About: Résister au Nazisme. Le Jewish Labor Committee, New York, 1934-45, Editions CNRS


by Laura Hobson Faure , 4 July 2016


Against the widespread idea that the American population remained indifferent to the genocide of European Jews, Catherine Collomp traces the history of the Jewish Labor Committee (JLC) and its action to raise awareness on Nazism, but also to save many Jewish lives in France and Poland.

Catherine Collomp, Résister au Nazisme. Le Jewish Labor Committee, New York, 1934-45, Paris, Editions CNRS, 2016, 25€.

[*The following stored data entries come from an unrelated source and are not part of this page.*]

Lemma answers_validate_turn key base done st rows delta : 0 < delta ->
  checked key base done st rows ->
  answers (W := W) (validate_turn row_count expected key st delta)
    (fun st' => exists rows', checked key base (done ++ [delta]) st' rows') (fun _ => True).
Proof.
  intros Hdelta [Hrows Hs Hkey Hprev Hcount Hsize]. destruct st as [[previous ordinal] actual]. cbn [fst snd] in *. unfold validate_turn.
  apply answers_bind, answers_checkpoint_every; [done|]. apply answers_bind, answers_fail_if; [intros _|done].
  apply answers_bind, answers_option.
  assert (forall encoded, encoded = last_row (-1) rows + delta -> answers (W := W)
    (let! row := lift_option (try_from usize_max encoded) (index_corrupt "posting row does not fit usize") in
     fail_if (row >=? Z.of_nat row_count) (index_corrupt "posting index differs from normalized facts") ;!
     let! found := expected (Z.to_nat row) in
     fail_if (negb (bool_decide (found = Some key))) (index_corrupt "posting index differs from normalized facts") ;!
     let! actual_count := lift_option (checked_add usize_max actual 1) (index_resource "posting count overflow") in
     ret (Some encoded, (ordinal + 1)%nat, actual_count))
    (fun st' => exists rows', checked key base (done ++ [delta]) st' rows') (fun _ => True)) as Hrest.
  { intros encoded Henc. apply answers_bind, answers_option. unfold try_from. destruct (Z.leb_spec encoded usize_max) as [Hfit|]; [|done].
    apply answers_bind, answers_fail_if; [intros Hlt|done]. rewrite Z.geb_leb, Z.leb_gt in Hlt.
    assert (0 <= encoded) as Hpos by (subst encoded; unfold last_row; destruct (last rows); lia).
    apply answers_bind. eapply answers_mono; [apply Hexpected; lia|]. intros found ->.
    apply answers_bind, answers_fail_if; [intros Hfound%negb_false_iff%bool_decide_eq_true|done].
    apply answers_bind, answers_option. destruct (checked_add usize_max actual 1) as [n|] eqn:Hadd; [|done].
    apply checked_add_Some in Hadd as [-> _]. apply answers_ret. exists (rows ++ [Z.to_nat encoded]).
    split; cbn [fst snd].
    - rewrite differences_snoc, Hrows. do 2 f_equal. lia.
    - apply StronglySorted_app_2; [|done|repeat constructor]. intros x y Hx Hy%list_elem_of_singleton. subst y.
      unfold last_row in Henc. destruct (last rows) as [l|] eqn:Hl; [|apply last_None in Hl; subst rows; by apply not_elem_of_nil in Hx].
      apply last_Some in Hl as [init ->]. apply elem_of_app in Hx as [Hx|Hx%list_elem_of_singleton]; [|subst x; lia].
      assert (x < l)%nat by (eapply StronglySorted_app_1_elem_of; [exact Hs|done|by left]). lia.
    - intros row [Hin|Hin%list_elem_of_singleton]%elem_of_app; [by apply Hkey|]. subst row. split; [lia|done].
    - rewrite last_snoc. cbn. f_equal. lia.
    - rewrite length_app. cbn. lia.
    - apply Forall_snoc; [done|]. unfold in_usize. lia. }
  subst previous. unfold last_row in Hrest. destruct (last rows) as [l|] eqn:Hl; cbn.
  - destruct (checked_add u64_max (Z.of_nat l) delta) as [encoded|] eqn:Hadd; [|done]. apply checked_add_Some in Hadd as [-> _].
    by apply Hrest.
  - unfold checked_sub. destruct (Z.leb_spec 1 delta); [|lia]. apply Hrest. lia.
Qed.

Lemma answers_validate_list key base posting : decoded posting ->
  answers (W := W) (visit_deltas posting (None, 0%nat, base) (validate_turn row_count expected key))
    (fun st => exists rows, encodes rows posting /\ (forall row, row ∈ rows -> (row < row_count)%nat /\ key_of row = Some key)
       /\ st.2 = base + Z.of_nat (length rows)) (fun _ => True).
Proof.
  intros Hd. destruct (decoded_runs _ Hd) as (Hcan & Hcount & Hlen). eapply answers_mono.
  - apply (answers_fold _ (expand (v_items (pl_runs posting))) _ _ (fun done st => exists rows, checked key base done st rows)).
    + exists []. split; try done; [constructor|set_solver|cbn; lia].
    + intros done delta rest st Hsplit [rows Hch]. eapply answers_validate_turn; [|exact Hch].
      eapply (canonical_deltas _ None delta); [exact Hcan|]. rewrite Hsplit. apply elem_of_app. right. left.
  - intros st (rows & [Hrows Hs Hkey _ Hn Hsize]). exists rows. split; [|done].
    assert (length (expand (v_items (pl_runs posting))) = length rows) as Hl.
    { rewrite <- Hrows. clear. generalize (-1). induction rows as [|r rows IH]; intros p; [done|]. cbn. by rewrite IH. }
    split; [done|by rewrite Hcount|done|split_and!; [done|done|]|lia].
    destruct rows as [|r rows]; [done|]. cbn. intros [= ->]. cbn in Hrows.
    assert (0 < Z.of_nat (Z.to_nat u64_max) - -1 <= u64_max); [|unfold u64_max in *; lia].
    eapply canonical_deltas; [exact Hcan|]. rewrite <- Hrows. left.
Qed.

(** All lists so far: the rows they hold, together. *)
Definition covered (done : list (Z * PostingList)) (actual : Z) (rows : list nat) : Prop :=
  NoDup rows /\ actual = Z.of_nat (length rows)
  /\ (forall row, row ∈ rows -> exists key posting rs, (key, posting) ∈ done /\ encodes rs posting /\ row ∈ rs
        /\ (row < row_count)%nat /\ key_of row = Some key)
  /\ (forall key posting, (key, posting) ∈ done -> exists rs, encodes rs posting
        /\ forall row, row ∈ rs -> (row < row_count)%nat /\ key_of row = Some key).

Lemma answers_validate_all entries : sorted_keys entries -> Forall decoded (map snd entries) ->
  answers (W := W) (fold_each entries 0 (fun actual_count entry =>
      let! st := visit_deltas entry.2 (None, 0%nat, actual_count) (validate_turn row_count expected entry.1) in ret (snd st)))
    (fun actual => exists rows, covered entries actual rows) (fun _ => True).
Proof.
  intros Hs Hdec. apply (answers_fold _ entries _ _ (fun done actual => exists rows, covered done actual rows)).
  { exists []. split_and!; [constructor|done|set_solver|set_solver]. }
  intros done [key posting] rest actual Hsplit (rows & Hnd & -> & Hcov & Hlists). cbn [fst snd].
  assert (decoded posting) as Hd.
  { apply (proj1 (Forall_forall _ _) Hdec). rewrite Hsplit, map_app. apply elem_of_app. right. left. }
  assert (forall posting', (key, posting') ∉ done) as Hnew.
  { intros posting' Hin. apply list_elem_of_lookup_1 in Hin as [i Hi]. pose proof (lookup_lt_Some _ _ _ Hi).
    pose proof (sorted_keys_lookup entries i (length done) (key, posting') (key, posting) Hs ltac:(done)) as Hlt. rewrite Hsplit in Hlt.
    rewrite lookup_app_l in Hlt by done. rewrite lookup_app_r, Nat.sub_diag in Hlt by lia. specialize (Hlt Hi eq_refl). cbn in Hlt. lia. }
  apply answers_bind. eapply answers_mono; [by apply answers_validate_list|].
  intros st (rs & He & Hkey & Hcount). apply answers_ret. exists (rows ++ rs). split_and!.
  - apply NoDup_app. split_and!; [done| |apply (strict_sorted_NoDup Nat.compare)].
    + intros row Hrow Hrs. destruct (Hcov _ Hrow) as (k & p & _ & Hin & _ & _ & _ & Hk). destruct (Hkey _ Hrs) as [_ Hk'].
      rewrite Hk in Hk'. injection Hk' as ->. by apply (Hnew p).
    + destruct (en_rows _ _ He) as [Hsr _]. eapply StronglySorted_ind; [constructor| |exact Hsr].
      intros a l _ IH Ha. constructor; [done|]. eapply Forall_impl; [exact Ha|]. intros b Hab. by apply Nat.compare_lt_iff.
  - rewrite Hcount, length_app. lia.
  - intros row [Hrow|Hrow]%elem_of_app.
    + destruct (Hcov _ Hrow) as (k & p & l & Hin & ? & ? & ? & ?). exists k, p, l. split_and!; try done. apply elem_of_app. by left.
    + destruct (Hkey _ Hrow). exists key, posting, rs. split_and!; try done. apply elem_of_app. right. left.
  - intros k p [Hin|Hin%list_elem_of_singleton]%elem_of_app; [by apply Hlists|]. injection Hin as -> ->. by exists rs.
Qed.

Lemma answers_count_expected :
  answers (W := W) (count_expected row_count expected)
    (fun n => n = length (List.filter (fun row => bool_decide (is_Some (key_of row))) (seq 0 row_count))) (fun _ => True).
Proof.
  apply (answers_fold _ (seq 0 row_count) _ _ (fun done n => n = length (List.filter (fun row => bool_decide (is_Some (key_of row))) done))); [done|].
  intros done row rest n Hseq ->. destruct (seq_position _ _ _ _ _ Hseq) as [-> Hlt]. rewrite Nat.add_0_l.
  apply answers_bind. eapply answers_mono; [by apply Hexpected|]. intros ? ->. apply answers_ret.
  rewrite List.filter_app, length_app. cbn. by destruct (bool_decide _).
Qed.

Lemma covered_posts entries actual rows : sorted_keys entries -> covered entries actual rows ->
  actual = Z.of_nat (length (List.filter (fun row => bool_decide (is_Some (key_of row))) (seq 0 row_count))) ->
  posts (fun key row => (row < row_count)%nat /\ key_of row = Some key) (mkSortedMap entries).
Proof.
  intros Hs (Hnd & -> & Hcov & Hlists) Hcount.
  set (all := List.filter (fun row => bool_decide (is_Some (key_of row))) (seq 0 row_count)) in *.
  assert (forall row, row ∈ all <-> (row < row_count)%nat /\ is_Some (key_of row)) as Hall.
  { intros row. unfold all. rewrite list_elem_of_In, filter_In, <- list_elem_of_In, elem_of_seq, bool_decide_eq_true. intuition lia. }
  assert (rows ≡ₚ all) as Hperm.
  { apply submseteq_length_Permutation; [|lia]. apply NoDup_submseteq; [done|]. intros row Hrow.
    destruct (Hcov _ Hrow) as (k & _ & _ & _ & _ & _ & Hlt & Hk). apply Hall. split; [done|by exists k]. }
  assert (forall key row, (row < row_count)%nat /\ key_of row = Some key ->
    exists posting rs, (key, posting) ∈ entries /\ encodes rs posting /\ row ∈ rs) as Hfind.
  { intros key row [Hlt Hk]. assert (row ∈ rows) as Hrow by (rewrite Hperm; apply Hall; split; [done|by exists key]).
    destruct (Hcov _ Hrow) as (k & p & rs & Hin & He & Hrs & _ & Hk'). rewrite Hk in Hk'. injection Hk' as <-. by exists p, rs. }
  split; cbn [sm_entries]; [done|..].
  - intros key posting Hin. destruct (Hlists _ _ Hin) as (rs & He & Hrs). exists rs. split; [done|]. intros row. split; [apply Hrs|].
    intros Hrow. destruct (Hfind _ _ Hrow) as (posting' & rs' & Hin' & He' & Hrow').
    assert (posting' = posting) as ->.
    { apply (map_get_elem (mkSortedMap entries) key) in Hin, Hin'; [|done|done]. congruence. }
    by rewrite (encodes_inj rs rs' posting).
  - intros key row Hrow. destruct (Hfind _ _ Hrow) as (posting & _ & Hin & _). apply keys_elem. by exists posting.
Qed.

Lemma answers_validate_partition m : sorted_keys (sm_entries m) -> Forall decoded (map snd (sm_entries m)) ->
  answers (W := W) (validate_posting_partition m row_count expected)
    (fun _ => posts (fun key row => (row < row_count)%nat /\ key_of row = Some key) m) (fun _ => True).
Proof.
  intros Hs Hdec. apply answers_bind. eapply answers_mono; [by apply answers_count_expected|]. intros n ->. apply answers_bind.
  eapply answers_mono; [by apply answers_validate_all|]. intros actual [rows Hcov].
  apply answers_fail_if; [|done]. intros Heq%negb_false_iff%Z.eqb_eq. destruct m as [entries]. by eapply covered_posts.
Qed.

End check.

(** Posting lists read from a cache that pass [validate_posting_partition]
    are exactly the lists that the rows call for: the list of a key decodes to
    the rows whose key it is, all of them and in order - whatever the file held. *)
Theorem validated_partition_exact {W : Type} `{WorkGuard W} `{Allocator W}
    (m : SortedMap PostingList) (keys : list (option Z)) (w w' : W) :
  sorted_keys (sm_entries m) -> Forall decoded (map snd (sm_entries m)) ->
  validate_posting_partition m (length keys) (row_at keys) tt w = (Ok tt, tt, w') ->
  forall key row,
    (exists posting rows, map_get m key = Some posting /\ encodes rows posting /\ row ∈ rows) <-> keys !! row = Some (Some key).
Proof.
  intros Hs Hdec Hrun. set (key_of := fun row => mjoin (keys !! row)).
  assert (forall row, (row < length keys)%nat -> answers (W := W) (row_at keys row) (fun key => key = key_of row) (fun _ => True)) as Hkey.
  { intros row Hlt. destruct (lookup_lt_is_Some_2 keys row Hlt) as [key Hk]. apply (answers_row_at _ _ _ key); [done|].
    unfold key_of. by rewrite Hk. }
  pose proof (answers_validate_partition key_of (row_at keys) (length keys) Hkey m Hs Hdec) as Ha.
  specialize (Ha w). rewrite Hrun in Ha. destruct Ha as [_ Hrows Hkeys]. intros key row.
  assert (keys !! row = Some (Some key) <-> (row < length keys)%nat /\ key_of row = Some key) as ->.
  { unfold key_of. split; [intros Hk; rewrite Hk; split; [by apply lookup_lt_Some in Hk|done]|].
    intros [_ Hk]. by destruct (keys !! row) as [[k|]|]; cbn in Hk; simplify_eq. }
  split.
  - intros (posting & rows & Hg & He & Hrow). apply (map_get_elem m key posting Hs) in Hg.
    destruct (Hrows _ _ Hg) as (rs & He' & Hrs). apply Hrs. by rewrite (encodes_inj rs rows posting).
  - intros Hrow. pose proof (Hkeys _ _ Hrow) as Hin. apply keys_elem in Hin as [posting Hin].
    destruct (Hrows _ _ Hin) as (rs & He & Hrs). exists posting, rs. split; [by apply map_get_elem|]. split; [done|by apply Hrs].
Qed.

Lemma validated_partition_exact_witness :
  let keys := [Some 5; None; Some 7; Some 5] in
  let m := mkSortedMap
    [(5, mkPostingList (mkVec [mkDeltaRun 1 1; mkDeltaRun 3 1] 4) 2); (7, mkPostingList (mkVec [mkDeltaRun 3 1] 4) 1)] in
  validate_posting_partition (W := unit) m (length keys) (row_at keys) tt tt = (Ok tt, tt, tt)
  /\ exists posting rows, map_get m 5 = Some posting /\ encodes rows posting /\ 3%nat ∈ rows.
Proof.
  intros keys m. assert (validate_posting_partition (W := unit) m (length keys) (row_at keys) tt tt = (Ok tt, tt, tt)) as Hrun
    by (vm_compute; reflexivity). split; [exact Hrun|].
  apply (validated_partition_exact m keys tt tt); [|..|reflexivity].
  - repeat constructor.
  - repeat constructor; unfold u64_max; cbn; lia.
  - exact Hrun.
Defined.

There is a widespread idea among some historians and the greater public that the American population, including American Jews, remained indifferent to or willingly ignored the genocide of European Jews during World War II. Popularized by the 1968 book, While 6 Million Died, A Chronicle of American Apathy by journalist A.D. Morse, historical research on the United States during the Holocaust has documented the failures of the Roosevelt Administration, American civil society, and even American Jews, who have been framed as indifferent and divided. [1] The title of Morse’s book speaks for itself; its findings set forth the questions that historians continue to debate: at what point did the US government become aware of the Final Solution? Why did Congress refuse to alter the United States’s restrictive and discriminatory immigration policies? Was the State Department driven by antisemitism? Why did the Roosevelt Administration wait until January 1944 to set up a rescue initiative? If Morse, and later Wyman set out to identify the guilty parties, others, such as Feingold, Breitman, Kraut and Lichtman, have sought to contextualize the American response to the Holocaust, and explain the barriers to rescue. [2] The verdict is still out: most historians agree on the basic facts, but disagree on how to interpret them. As a result, this rich and useful domain of historical inquiry often lapses into a “glass half-full or half-empty?” debate.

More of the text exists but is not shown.